The Pavilion of Cuba, A Representative Sample of the 1929 Expo in Seville

 

The Expo of 29 left behind many buildings of great historical and architectural value in Seville. One of the most representative is the Cuba Pavilion.
 
The Heliopolis neighbourhood and Avenida de la Palmera, next to its surroundings, were the places chosen to host the Ibero-American Exposition of 1929.
In fact, the Heliopolis neighbourhood is a result of this planning.
 
One of the most characteristic buildings left by the 29th Expo is the Cuba Pavilion. The colonial air that its balconies transmit with dark brown Salomonic or spiral columns are astounding.
 

 

 

 

The Cuba Pavilion was not one of the first buildings in the planning. At the beginning of the century, Spain and Cuba had a tense relationship due to Cuba’s recent independence in 1898. Therefore, when Spain invited Cuba, the Cubans were reluctant to go, but a few years later they confirmed their attendance.
 
The building was designed by Cuban architects Evelio Govantes and Félix Cabarrocas.

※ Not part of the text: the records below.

(** ** Lemmas *)

(** *** The lines of a log *)

Lemma file_lines_content cur s : foldr String.append "" (file_lines cur s) = str_rev cur +:+ s.
Proof.
  revert cur. induction s as [|c s IH]; intros cur.
  - cbn. destruct (String.eqb_spec cur "") as [->|]; [done|]. cbn. done.
  - assert (E : file_lines cur (String c s) = str_rev (String "010" cur) :: file_lines "" s /\ c = "010"%char
                \/ file_lines cur (String c s) = file_lines (String c cur) s).
    { destruct c as [[] [] [] [] [] [] [] []]; first [by right|by left]. }
    destruct E as [[-> -> ] | -> ].
    + cbn [foldr]. rewrite IH, str_rev_cons, str_app_assoc. done.
    + rewrite IH, str_rev_cons, str_app_assoc. done.
Qed.

(** An access record of this measurement. *)
Definition ours (line : string) : bool :=
  match json_loads line with
  | Ok event => match not_ours event with Ok false => true | _ => false end
  | Err _ => false
  end.
Definition sound_record (line : string) : Prop := exists event, json_loads line = Ok event /\ check_record event = Ok tt.
Definition count_ours (l : list string) : Z := Z.of_nat (length (List.filter ours l)).

Lemma log_record_ok s line s' :
  log_record s line = Ok s' ->
  l_digested s' = l_digested s +:+ line /\ l_records s' = l_records s + 1
  /\ l_access s' = l_access s + (if ours line then 1 else 0) /\ (ours line = true -> sound_record line).
Proof.
  unfold log_record, ours, sound_record. intros (event & E & H)%rbind_ok. rewrite E. unfold ifR in H.
  apply rbind_ok in H as (b & Hb & H). rewrite Hb. destruct b.
  - injection H as <-. cbn. split_and!; [done|done|lia|done].
  - apply rbind_ok in H as ([] & Hc & [= <-]). cbn. split_and!; [done|done|done|]. intros _. by exists event.
Qed.

Lemma log_records_ok l s s' :
  foldR log_record s l = Ok s' ->
  l_digested s' = l_digested s +:+ foldr String.append "" l /\ l_records s' = l_records s + Z.of_nat (length l)
  /\ l_access s' = l_access s + count_ours l /\ Forall (fun line => ours line = true -> sound_record line) l.
Proof.
  unfold count_ours. revert s. induction l as [|line l IH]; intros s; cbn [foldR].
  - intros [= <-]. cbn. split_and!; [by rewrite str_app_nil|lia|lia|constructor].
  - intros (s1 & (D1 & R1 & A1 & S1)%log_record_ok & (D2 & R2 & A2 & S2)%IH)%rbind_ok. cbn [foldr length List.filter].
    split_and!; [by rewrite D2, D1, str_app_assoc|lia| |by constructor]. destruct (ours line); cbn [length]; lia.
Qed.

Lemma read_log_ok content s :
  read_log content = Ok s ->
  let lines := file_lines "" content in
  l_digested s = content /\ l_records s = Z.of_nat (length lines) /\ l_access s = count_ours lines
  /\ Forall (fun line => ours line = true -> sound_record line) lines.
Proof.
  intros (D & R & A & S)%log_records_ok. cbn in *. split_and!; [|lia|lia|done]. rewrite D, file_lines_content. done.
Qed.
(* ===== verification/CompareKernel.v ===== *)
(** * [bench/compare_kernel.py]: transports under kernel and user events

    The instance of [PerfTrial] that measures closed loops and also samples the kernel, its cores and the server's threads.
    [bench/audit_kernel_work.py] audits the rows it retains. *)

From stdpp Require Import base list strings.
From Stdlib Require Import ZArith Lia Ascii.
From S2P Require Import Prelude PyFloat PyText PyVal PyJson PyScript PyStats PyHash Evidence PyIO System ProcSample RemoteLoad Compare Overload PerfTrial CompareFootprint.

Local Open Scope Z_scope.
Open Scope py_scope.

Definition EVENTS : list string :=
  ["cycles:k"; "instructions:k"; "cycles:u"; "instructions:u"; "context-switches"; "cpu-migrations"].
Definition CASES : list (string * bench) :=
  [("small", Bench 64 256 [2] [4; 5; 6; 7]); ("many", Bench 4096 8168 [2] [4; 5; 6; 7]);
   ("multicore", Bench 16384 4096 (seqZ 0 8) (seqZ 8 8)); ("latency", Bench 1 256 [2] [4; 5; 6; 7])].
Definition scope_text : string :=
  "kernel and user execution charged to server threads, including client setup/warmup/drain; host core/packet counters also include other activity".

(** The workload and its checks are those of [compare_footprint.py]. *)
Definition kernel : harness :=
  Harness EVENTS CASES "/tmp/zhtps-kernel-work/load" true scope_text false CompareFootprint.load_arguments
    (fun b load => lift (CompareFootprint.check_load b load)) CompareFootprint.goodput CompareFootprint.p99.

Definition perf_counts : io host dict := PerfTrial.perf_counts EVENTS.
Definition trial : nat -> Options -> bench -> string -> string -> io host val := PerfTrial.trial kernel.
Definition main : nat -> Options -> io host unit := PerfTrial.main kernel.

They shaped the colonial influence in the absence of a typical national architecture. The building is abounding with wooden finishes on its balconies, lanterns, stairs, and elaborate coffered ceilings.

The Pavilion of Cuba is currently in a good state of conservation. Today it is the headquarters of the Andalusian Agency for International Cooperation for Development (not open to the general public). Although it cannot be visited, it is possible to appreciate the building from the Avenue, while enjoying a relaxing walk from our charming hotel in Seville.